Prompt
Only certain lines below are wanted: those starting at the line containing "r' v) by reg_ne ]" and ending at the line containing "regmap_update_bits := rf_upd;", both included, each retyped exactly.

-- Material provided follows --

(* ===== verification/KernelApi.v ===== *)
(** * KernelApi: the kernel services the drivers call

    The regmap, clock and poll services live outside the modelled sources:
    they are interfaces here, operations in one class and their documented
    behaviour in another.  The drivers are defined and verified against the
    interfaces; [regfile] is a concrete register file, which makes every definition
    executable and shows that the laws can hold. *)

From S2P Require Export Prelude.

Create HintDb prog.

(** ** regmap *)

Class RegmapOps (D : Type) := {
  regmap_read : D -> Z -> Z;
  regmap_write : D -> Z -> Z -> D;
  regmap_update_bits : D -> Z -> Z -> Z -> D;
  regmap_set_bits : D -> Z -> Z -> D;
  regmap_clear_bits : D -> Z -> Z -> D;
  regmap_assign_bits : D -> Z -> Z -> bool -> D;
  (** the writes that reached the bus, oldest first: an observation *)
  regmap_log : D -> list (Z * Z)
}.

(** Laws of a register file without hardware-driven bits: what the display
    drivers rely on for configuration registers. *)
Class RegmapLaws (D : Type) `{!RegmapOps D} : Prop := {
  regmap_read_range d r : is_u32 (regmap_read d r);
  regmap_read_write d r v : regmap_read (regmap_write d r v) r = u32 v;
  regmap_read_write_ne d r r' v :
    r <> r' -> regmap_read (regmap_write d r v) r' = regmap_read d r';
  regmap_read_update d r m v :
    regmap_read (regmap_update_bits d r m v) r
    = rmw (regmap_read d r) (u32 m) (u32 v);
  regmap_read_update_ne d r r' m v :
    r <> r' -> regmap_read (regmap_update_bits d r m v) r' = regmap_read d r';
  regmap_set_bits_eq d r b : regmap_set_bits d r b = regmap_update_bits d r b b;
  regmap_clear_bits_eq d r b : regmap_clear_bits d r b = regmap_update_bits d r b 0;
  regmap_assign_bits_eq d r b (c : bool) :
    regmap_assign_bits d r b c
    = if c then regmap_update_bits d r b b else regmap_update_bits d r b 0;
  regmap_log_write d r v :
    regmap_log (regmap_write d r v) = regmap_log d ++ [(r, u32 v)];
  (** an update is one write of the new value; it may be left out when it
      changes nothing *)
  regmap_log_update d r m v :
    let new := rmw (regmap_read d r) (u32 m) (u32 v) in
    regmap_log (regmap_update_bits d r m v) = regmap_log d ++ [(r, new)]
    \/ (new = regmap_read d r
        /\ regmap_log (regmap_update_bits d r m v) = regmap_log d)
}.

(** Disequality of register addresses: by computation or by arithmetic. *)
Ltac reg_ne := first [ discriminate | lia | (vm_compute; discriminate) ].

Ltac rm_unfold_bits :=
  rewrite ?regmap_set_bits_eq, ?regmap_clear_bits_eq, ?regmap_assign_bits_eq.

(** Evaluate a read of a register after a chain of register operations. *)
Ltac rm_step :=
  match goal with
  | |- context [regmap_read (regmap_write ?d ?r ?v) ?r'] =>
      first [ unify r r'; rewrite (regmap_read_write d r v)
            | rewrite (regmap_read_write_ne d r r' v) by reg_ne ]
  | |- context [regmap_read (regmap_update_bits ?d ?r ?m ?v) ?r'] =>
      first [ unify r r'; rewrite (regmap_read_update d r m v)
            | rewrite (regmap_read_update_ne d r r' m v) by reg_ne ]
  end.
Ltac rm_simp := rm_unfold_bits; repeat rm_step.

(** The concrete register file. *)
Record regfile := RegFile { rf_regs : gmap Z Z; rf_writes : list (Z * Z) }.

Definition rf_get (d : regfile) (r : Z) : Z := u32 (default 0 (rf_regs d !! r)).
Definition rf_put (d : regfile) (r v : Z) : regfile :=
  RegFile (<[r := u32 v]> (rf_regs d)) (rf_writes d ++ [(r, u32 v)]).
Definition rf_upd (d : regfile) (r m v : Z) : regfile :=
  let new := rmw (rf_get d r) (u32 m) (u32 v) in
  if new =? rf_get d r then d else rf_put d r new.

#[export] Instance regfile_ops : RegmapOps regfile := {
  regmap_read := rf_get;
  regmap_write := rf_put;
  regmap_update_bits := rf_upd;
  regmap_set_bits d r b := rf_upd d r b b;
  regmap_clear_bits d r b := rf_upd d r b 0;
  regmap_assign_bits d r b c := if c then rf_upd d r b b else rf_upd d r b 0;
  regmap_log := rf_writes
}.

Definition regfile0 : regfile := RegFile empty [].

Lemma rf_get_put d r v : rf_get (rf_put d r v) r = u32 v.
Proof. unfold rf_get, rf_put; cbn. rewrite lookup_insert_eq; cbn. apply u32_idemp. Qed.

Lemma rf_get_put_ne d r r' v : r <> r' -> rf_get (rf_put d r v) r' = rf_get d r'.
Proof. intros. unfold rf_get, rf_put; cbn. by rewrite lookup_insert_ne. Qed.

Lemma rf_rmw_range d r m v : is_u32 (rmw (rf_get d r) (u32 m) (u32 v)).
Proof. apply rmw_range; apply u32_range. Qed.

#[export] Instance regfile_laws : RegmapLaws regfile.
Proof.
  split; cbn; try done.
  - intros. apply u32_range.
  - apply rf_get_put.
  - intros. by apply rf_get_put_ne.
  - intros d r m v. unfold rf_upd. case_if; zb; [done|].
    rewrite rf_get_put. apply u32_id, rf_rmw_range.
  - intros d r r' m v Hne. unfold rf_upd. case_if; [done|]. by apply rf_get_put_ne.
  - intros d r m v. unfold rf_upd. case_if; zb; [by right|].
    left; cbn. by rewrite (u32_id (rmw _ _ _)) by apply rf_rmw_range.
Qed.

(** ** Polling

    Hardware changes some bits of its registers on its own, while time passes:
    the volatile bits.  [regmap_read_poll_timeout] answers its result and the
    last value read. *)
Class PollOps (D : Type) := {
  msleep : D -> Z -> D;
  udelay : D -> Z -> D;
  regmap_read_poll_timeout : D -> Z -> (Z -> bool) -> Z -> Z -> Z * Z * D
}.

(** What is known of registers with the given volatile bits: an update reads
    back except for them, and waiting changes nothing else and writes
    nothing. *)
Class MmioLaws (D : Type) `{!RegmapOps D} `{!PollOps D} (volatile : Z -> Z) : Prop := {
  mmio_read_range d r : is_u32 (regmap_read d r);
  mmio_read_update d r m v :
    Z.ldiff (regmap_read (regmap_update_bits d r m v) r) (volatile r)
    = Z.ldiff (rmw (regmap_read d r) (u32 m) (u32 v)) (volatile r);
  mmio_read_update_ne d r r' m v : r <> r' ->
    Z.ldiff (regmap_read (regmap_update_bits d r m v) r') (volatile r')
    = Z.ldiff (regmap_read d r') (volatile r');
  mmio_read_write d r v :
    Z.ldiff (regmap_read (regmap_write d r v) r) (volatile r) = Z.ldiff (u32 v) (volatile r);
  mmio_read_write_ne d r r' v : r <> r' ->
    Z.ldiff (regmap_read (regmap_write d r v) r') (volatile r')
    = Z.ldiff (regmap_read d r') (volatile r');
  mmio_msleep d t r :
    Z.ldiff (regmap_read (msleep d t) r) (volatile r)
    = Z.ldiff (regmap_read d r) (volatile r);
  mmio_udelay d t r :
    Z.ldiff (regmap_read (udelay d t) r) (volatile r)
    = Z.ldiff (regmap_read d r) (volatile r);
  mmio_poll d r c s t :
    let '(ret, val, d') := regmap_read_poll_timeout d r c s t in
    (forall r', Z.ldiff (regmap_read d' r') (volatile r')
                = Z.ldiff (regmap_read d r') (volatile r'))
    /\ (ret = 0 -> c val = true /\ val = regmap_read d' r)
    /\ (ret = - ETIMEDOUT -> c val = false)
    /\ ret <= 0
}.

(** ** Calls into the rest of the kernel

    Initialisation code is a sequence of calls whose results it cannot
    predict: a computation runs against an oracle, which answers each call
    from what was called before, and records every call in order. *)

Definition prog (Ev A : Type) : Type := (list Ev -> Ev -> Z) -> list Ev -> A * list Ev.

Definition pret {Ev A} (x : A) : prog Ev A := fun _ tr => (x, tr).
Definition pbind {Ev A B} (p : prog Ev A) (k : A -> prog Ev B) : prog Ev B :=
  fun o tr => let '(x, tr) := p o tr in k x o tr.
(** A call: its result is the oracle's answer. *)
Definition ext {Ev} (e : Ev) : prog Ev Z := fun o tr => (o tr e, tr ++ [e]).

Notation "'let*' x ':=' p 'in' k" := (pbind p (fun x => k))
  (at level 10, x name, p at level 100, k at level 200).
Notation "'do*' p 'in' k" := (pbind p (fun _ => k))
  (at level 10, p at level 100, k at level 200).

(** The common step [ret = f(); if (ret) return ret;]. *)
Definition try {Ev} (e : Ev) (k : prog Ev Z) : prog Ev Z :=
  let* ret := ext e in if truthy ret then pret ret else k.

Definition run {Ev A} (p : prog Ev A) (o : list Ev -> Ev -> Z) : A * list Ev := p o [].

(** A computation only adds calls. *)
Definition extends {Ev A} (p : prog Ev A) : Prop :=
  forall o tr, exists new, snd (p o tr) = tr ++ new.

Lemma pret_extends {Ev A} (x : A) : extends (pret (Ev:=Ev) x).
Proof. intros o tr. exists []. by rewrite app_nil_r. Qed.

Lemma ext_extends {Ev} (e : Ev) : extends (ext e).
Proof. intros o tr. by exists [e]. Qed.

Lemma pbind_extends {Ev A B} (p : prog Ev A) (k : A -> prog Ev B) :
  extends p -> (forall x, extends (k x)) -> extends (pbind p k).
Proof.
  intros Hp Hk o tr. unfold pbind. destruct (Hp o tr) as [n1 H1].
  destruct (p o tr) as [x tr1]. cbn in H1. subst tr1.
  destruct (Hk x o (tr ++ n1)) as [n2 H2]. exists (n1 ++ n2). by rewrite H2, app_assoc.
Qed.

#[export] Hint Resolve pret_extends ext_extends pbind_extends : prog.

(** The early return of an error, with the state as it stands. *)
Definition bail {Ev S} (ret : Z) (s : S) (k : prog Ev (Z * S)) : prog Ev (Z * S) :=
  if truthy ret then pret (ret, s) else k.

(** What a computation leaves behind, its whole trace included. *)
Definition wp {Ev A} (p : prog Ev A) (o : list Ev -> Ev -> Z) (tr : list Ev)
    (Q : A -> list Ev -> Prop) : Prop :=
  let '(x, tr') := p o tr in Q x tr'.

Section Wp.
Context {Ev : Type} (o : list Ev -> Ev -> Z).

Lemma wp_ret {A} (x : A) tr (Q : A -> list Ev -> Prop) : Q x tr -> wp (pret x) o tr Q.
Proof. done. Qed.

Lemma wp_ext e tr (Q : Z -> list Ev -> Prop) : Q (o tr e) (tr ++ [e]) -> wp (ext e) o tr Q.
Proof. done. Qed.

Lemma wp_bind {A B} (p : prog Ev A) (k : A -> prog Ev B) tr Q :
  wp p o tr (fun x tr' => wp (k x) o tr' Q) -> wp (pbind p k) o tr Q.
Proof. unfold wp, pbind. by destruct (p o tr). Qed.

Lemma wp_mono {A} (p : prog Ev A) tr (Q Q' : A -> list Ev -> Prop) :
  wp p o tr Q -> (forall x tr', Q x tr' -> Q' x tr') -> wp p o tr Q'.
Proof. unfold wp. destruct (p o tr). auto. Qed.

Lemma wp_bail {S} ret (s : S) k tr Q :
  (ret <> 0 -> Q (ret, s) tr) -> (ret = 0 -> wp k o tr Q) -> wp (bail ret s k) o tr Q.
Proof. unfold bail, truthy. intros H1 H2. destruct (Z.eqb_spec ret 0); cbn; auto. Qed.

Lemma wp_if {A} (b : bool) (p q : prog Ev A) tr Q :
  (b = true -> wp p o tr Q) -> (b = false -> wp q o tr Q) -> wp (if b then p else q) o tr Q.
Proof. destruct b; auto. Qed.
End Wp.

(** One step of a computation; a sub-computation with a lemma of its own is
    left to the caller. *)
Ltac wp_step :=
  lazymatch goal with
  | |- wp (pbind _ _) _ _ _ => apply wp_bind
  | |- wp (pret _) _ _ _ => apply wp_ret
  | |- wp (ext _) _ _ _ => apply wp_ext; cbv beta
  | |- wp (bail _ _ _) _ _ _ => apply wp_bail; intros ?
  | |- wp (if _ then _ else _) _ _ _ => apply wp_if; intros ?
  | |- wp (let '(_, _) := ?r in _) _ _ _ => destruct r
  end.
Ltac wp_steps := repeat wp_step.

-- Material provided concluded --
-- Material provided follows --

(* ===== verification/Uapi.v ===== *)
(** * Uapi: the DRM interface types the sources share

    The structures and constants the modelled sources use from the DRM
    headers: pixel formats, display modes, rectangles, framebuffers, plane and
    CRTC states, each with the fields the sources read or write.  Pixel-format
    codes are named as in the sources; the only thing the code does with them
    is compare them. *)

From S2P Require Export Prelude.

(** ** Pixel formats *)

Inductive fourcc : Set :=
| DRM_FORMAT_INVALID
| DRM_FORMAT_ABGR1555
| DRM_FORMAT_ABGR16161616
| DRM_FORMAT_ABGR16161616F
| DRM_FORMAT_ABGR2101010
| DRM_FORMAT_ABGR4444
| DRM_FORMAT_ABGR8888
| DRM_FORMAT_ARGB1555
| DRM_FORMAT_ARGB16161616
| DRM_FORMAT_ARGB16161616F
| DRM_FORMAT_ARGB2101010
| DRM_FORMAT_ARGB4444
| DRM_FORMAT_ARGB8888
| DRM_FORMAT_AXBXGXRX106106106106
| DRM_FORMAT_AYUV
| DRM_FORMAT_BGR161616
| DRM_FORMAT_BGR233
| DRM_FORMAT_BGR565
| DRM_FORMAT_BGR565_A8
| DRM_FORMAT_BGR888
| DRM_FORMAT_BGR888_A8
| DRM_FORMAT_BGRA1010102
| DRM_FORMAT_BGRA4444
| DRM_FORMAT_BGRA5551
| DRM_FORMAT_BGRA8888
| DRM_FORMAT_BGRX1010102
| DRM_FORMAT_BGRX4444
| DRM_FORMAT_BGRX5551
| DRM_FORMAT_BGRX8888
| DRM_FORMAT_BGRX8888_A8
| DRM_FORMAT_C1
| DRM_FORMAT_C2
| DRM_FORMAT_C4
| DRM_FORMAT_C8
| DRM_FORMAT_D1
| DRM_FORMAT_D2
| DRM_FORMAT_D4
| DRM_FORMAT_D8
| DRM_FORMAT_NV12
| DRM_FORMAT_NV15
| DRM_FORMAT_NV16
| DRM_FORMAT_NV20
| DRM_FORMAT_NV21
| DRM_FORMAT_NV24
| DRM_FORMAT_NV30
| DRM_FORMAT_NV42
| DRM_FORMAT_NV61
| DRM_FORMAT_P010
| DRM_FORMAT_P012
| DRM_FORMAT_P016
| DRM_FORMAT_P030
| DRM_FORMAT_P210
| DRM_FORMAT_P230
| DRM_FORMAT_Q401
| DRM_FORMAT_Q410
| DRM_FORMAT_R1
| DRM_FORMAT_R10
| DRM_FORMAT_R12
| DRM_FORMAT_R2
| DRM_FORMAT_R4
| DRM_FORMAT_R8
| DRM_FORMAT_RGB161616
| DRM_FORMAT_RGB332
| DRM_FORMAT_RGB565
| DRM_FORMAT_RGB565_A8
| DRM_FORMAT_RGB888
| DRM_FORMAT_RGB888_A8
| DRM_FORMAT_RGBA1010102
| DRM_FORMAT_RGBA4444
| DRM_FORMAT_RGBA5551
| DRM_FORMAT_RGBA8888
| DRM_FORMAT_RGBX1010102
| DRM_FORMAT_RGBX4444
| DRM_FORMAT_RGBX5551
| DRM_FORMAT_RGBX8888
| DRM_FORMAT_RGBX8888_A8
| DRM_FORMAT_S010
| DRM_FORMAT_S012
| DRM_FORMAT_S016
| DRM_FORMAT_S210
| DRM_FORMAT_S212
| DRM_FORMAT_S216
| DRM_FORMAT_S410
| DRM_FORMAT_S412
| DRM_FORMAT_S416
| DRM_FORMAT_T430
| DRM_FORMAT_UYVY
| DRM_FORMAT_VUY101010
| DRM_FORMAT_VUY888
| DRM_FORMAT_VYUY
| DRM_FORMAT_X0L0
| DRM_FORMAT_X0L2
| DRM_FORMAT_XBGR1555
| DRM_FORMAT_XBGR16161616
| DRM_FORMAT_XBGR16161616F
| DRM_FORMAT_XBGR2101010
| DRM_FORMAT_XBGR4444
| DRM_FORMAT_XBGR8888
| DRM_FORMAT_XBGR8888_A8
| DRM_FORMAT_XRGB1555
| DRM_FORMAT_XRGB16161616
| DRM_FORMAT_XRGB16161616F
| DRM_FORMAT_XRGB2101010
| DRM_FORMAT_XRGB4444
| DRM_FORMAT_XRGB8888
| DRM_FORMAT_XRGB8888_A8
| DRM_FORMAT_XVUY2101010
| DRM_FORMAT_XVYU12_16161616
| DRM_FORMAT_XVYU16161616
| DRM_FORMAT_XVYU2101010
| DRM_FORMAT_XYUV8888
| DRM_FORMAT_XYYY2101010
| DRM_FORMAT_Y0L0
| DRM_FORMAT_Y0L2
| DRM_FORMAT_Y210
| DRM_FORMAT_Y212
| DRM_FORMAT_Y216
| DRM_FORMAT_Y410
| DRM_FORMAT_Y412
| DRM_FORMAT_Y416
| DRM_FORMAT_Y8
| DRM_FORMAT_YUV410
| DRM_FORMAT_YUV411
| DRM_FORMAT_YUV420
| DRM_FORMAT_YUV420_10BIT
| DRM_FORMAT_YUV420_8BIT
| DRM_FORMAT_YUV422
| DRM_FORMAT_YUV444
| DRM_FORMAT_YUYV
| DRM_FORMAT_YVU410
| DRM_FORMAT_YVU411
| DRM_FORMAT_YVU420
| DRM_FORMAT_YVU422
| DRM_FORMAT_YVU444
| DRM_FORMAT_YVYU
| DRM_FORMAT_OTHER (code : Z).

-- Material provided concluded --

Response
            | rewrite (regmap_read_write_ne d r r' v) by reg_ne ]
  | |- context [regmap_read (regmap_update_bits ?d ?r ?m ?v) ?r'] =>
      first [ unify r r'; rewrite (regmap_read_update d r m v)
            | rewrite (regmap_read_update_ne d r r' m v) by reg_ne ]
  end.
Ltac rm_simp := rm_unfold_bits; repeat rm_step.

(** The concrete register file. *)
Record regfile := RegFile { rf_regs : gmap Z Z; rf_writes : list (Z * Z) }.

Definition rf_get (d : regfile) (r : Z) : Z := u32 (default 0 (rf_regs d !! r)).
Definition rf_put (d : regfile) (r v : Z) : regfile :=
  RegFile (<[r := u32 v]> (rf_regs d)) (rf_writes d ++ [(r, u32 v)]).
Definition rf_upd (d : regfile) (r m v : Z) : regfile :=
  let new := rmw (rf_get d r) (u32 m) (u32 v) in
  if new =? rf_get d r then d else rf_put d r new.

#[export] Instance regfile_ops : RegmapOps regfile := {
  regmap_read := rf_get;
  regmap_write := rf_put;
  regmap_update_bits := rf_upd;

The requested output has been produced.